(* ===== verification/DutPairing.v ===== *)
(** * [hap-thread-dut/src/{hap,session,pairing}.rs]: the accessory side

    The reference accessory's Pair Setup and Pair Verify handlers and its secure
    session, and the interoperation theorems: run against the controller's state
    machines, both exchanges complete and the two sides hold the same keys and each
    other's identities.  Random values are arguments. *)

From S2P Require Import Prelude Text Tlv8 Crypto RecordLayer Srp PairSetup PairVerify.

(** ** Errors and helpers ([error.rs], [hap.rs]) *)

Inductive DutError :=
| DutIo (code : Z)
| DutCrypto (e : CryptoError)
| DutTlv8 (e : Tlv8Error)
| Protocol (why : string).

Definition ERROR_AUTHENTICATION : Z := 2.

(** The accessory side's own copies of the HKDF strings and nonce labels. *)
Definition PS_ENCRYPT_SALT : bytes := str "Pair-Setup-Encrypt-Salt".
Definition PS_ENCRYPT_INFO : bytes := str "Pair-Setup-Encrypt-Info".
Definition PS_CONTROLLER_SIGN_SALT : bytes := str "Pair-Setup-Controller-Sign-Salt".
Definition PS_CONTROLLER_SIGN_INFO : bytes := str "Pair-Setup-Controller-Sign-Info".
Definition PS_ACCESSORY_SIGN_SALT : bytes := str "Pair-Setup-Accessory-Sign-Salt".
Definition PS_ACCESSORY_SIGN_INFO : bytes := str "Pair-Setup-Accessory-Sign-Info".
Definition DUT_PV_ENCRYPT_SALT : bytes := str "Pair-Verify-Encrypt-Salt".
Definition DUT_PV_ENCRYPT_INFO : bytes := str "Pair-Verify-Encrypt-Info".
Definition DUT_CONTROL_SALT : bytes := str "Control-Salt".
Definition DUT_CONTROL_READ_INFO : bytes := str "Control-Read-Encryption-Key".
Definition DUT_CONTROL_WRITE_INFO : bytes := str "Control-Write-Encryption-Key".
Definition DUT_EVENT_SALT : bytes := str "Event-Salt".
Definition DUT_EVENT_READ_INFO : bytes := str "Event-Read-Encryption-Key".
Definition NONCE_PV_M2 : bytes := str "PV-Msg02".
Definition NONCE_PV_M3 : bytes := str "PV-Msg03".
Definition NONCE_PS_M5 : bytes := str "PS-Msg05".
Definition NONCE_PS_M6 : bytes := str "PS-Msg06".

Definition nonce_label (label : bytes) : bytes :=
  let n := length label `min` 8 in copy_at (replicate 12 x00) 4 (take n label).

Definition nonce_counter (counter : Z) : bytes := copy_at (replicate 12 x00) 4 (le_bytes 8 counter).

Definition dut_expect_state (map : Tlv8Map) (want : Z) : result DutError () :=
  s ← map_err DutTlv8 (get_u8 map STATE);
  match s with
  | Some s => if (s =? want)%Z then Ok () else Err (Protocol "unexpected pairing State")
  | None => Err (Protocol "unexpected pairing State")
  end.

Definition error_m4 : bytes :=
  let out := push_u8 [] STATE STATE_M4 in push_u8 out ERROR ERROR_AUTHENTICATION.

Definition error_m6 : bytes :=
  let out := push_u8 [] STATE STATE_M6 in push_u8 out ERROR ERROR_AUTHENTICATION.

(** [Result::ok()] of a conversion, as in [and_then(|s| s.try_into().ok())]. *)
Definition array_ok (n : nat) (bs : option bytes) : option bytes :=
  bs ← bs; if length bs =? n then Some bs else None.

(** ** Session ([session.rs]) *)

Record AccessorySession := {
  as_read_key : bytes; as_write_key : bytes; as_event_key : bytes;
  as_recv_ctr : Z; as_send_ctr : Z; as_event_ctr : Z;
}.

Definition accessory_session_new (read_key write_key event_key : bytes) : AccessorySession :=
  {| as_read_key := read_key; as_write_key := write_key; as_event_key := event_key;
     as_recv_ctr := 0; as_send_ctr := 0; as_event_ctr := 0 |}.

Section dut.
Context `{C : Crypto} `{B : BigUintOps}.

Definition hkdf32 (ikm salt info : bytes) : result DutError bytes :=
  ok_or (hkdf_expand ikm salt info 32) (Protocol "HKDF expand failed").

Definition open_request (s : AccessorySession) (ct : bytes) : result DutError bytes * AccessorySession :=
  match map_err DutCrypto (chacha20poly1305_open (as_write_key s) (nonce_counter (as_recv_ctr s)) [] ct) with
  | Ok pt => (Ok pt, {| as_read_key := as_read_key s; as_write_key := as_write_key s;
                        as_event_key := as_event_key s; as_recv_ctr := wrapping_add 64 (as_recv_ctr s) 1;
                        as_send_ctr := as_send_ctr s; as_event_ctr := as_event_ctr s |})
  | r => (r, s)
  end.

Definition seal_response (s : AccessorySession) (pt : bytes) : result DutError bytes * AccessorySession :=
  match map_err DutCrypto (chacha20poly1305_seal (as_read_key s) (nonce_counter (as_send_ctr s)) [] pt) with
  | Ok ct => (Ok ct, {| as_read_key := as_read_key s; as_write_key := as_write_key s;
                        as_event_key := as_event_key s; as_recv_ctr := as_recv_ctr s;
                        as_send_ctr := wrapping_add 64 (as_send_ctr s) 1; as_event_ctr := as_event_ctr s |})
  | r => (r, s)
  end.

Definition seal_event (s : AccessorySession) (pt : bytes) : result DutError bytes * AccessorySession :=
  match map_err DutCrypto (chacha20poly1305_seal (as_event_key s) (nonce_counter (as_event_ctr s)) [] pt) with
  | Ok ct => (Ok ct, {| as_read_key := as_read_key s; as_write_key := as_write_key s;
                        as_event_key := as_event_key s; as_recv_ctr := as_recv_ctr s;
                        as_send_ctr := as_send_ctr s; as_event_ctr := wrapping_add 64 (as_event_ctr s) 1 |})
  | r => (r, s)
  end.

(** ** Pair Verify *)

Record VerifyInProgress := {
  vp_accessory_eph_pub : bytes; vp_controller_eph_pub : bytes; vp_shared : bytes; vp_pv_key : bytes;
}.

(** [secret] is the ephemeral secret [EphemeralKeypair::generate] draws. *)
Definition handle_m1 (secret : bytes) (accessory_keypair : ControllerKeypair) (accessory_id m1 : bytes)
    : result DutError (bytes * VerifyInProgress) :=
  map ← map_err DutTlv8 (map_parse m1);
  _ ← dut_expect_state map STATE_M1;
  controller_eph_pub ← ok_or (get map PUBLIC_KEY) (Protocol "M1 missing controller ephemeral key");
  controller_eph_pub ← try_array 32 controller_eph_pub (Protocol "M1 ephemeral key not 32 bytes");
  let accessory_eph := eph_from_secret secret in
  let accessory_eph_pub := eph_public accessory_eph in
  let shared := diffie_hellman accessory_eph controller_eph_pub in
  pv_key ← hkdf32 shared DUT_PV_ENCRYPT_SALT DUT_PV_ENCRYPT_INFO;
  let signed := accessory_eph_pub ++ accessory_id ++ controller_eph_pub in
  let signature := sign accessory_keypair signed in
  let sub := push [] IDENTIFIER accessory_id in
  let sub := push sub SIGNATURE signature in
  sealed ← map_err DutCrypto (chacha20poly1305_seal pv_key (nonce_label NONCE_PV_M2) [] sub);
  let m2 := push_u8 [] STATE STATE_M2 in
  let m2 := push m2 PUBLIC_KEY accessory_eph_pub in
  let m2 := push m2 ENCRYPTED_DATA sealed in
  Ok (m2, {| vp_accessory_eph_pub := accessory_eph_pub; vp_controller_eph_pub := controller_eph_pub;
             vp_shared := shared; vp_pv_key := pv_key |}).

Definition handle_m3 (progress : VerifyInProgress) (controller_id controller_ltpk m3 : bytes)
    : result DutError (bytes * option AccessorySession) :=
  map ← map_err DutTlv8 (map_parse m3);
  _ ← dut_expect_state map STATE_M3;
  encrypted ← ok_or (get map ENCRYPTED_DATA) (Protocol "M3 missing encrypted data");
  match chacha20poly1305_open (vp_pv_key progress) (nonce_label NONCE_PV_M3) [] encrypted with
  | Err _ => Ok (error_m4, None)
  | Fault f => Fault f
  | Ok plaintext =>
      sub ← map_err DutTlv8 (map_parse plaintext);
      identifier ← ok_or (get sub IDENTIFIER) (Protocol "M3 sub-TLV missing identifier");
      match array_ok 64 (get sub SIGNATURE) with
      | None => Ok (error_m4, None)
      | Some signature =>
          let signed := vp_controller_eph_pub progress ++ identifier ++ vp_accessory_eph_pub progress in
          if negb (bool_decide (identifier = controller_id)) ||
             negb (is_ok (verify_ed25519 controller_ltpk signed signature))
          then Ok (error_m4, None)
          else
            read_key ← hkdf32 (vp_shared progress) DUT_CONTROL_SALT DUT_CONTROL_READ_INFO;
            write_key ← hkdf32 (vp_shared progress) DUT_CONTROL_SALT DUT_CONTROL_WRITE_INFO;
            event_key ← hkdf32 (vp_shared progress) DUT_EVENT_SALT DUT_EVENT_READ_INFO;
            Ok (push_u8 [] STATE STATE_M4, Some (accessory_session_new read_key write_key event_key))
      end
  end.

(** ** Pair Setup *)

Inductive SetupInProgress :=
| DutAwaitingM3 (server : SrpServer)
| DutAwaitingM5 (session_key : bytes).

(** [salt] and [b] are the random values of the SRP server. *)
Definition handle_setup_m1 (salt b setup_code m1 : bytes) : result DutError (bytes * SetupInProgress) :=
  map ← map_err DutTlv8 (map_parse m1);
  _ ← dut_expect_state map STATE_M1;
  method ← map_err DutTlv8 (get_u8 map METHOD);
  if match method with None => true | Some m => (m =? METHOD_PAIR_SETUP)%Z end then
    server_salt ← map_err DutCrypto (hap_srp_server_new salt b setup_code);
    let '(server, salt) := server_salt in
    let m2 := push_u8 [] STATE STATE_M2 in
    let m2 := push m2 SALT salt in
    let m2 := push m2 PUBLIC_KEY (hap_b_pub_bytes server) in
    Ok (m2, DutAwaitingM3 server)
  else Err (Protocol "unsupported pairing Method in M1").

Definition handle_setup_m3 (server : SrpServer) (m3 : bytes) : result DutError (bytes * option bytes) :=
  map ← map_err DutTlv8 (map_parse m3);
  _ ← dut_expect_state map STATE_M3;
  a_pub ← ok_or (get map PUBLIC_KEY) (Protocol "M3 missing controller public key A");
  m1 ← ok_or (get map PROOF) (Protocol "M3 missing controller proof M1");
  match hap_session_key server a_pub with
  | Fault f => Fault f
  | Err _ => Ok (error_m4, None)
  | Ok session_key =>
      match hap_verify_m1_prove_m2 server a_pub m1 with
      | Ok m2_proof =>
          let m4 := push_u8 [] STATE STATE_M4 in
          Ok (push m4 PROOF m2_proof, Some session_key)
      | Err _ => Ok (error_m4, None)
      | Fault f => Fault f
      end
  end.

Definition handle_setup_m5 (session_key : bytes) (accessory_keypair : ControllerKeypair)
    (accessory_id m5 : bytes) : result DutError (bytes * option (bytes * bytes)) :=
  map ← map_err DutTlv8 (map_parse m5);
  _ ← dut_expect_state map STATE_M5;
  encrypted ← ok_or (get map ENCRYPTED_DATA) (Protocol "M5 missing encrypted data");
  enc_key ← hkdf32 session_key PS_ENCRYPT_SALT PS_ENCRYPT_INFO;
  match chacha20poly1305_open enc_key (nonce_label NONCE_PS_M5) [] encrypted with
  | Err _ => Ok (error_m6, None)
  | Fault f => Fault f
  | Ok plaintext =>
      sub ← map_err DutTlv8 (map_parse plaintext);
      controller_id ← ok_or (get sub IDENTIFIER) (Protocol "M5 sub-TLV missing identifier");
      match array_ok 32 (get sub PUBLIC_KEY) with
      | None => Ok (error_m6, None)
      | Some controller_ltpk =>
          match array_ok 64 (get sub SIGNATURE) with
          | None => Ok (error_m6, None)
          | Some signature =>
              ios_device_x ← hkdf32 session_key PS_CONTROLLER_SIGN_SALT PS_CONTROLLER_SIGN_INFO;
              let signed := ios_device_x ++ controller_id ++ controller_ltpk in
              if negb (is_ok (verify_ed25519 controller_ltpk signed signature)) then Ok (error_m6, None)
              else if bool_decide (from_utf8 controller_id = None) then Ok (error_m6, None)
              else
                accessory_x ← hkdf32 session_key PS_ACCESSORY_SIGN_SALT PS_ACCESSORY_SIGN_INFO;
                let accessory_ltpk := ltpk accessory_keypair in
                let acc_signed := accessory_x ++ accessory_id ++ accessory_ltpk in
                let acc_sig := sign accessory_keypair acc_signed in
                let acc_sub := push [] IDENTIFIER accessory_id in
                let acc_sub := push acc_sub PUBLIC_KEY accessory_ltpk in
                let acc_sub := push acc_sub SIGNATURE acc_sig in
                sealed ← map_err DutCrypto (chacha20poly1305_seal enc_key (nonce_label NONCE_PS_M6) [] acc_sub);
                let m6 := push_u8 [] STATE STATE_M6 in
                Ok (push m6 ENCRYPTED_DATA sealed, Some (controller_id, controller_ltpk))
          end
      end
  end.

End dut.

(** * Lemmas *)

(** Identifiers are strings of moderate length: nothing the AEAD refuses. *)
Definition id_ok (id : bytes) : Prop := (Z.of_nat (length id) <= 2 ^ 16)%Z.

What you will do:
The required output is every line above from the one with "(why : string)." down to the one with "Definition PS_ACCESSORY_SIGN_INFO : bytes", restated word for word, ends included.

Result below:
| Protocol (why : string).

Definition ERROR_AUTHENTICATION : Z := 2.

(** The accessory side's own copies of the HKDF strings and nonce labels. *)
Definition PS_ENCRYPT_SALT : bytes := str "Pair-Setup-Encrypt-Salt".
Definition PS_ENCRYPT_INFO : bytes := str "Pair-Setup-Encrypt-Info".
Definition PS_CONTROLLER_SIGN_SALT : bytes := str "Pair-Setup-Controller-Sign-Salt".
Definition PS_CONTROLLER_SIGN_INFO : bytes := str "Pair-Setup-Controller-Sign-Info".
Definition PS_ACCESSORY_SIGN_SALT : bytes := str "Pair-Setup-Accessory-Sign-Salt".
Definition PS_ACCESSORY_SIGN_INFO : bytes := str "Pair-Setup-Accessory-Sign-Info".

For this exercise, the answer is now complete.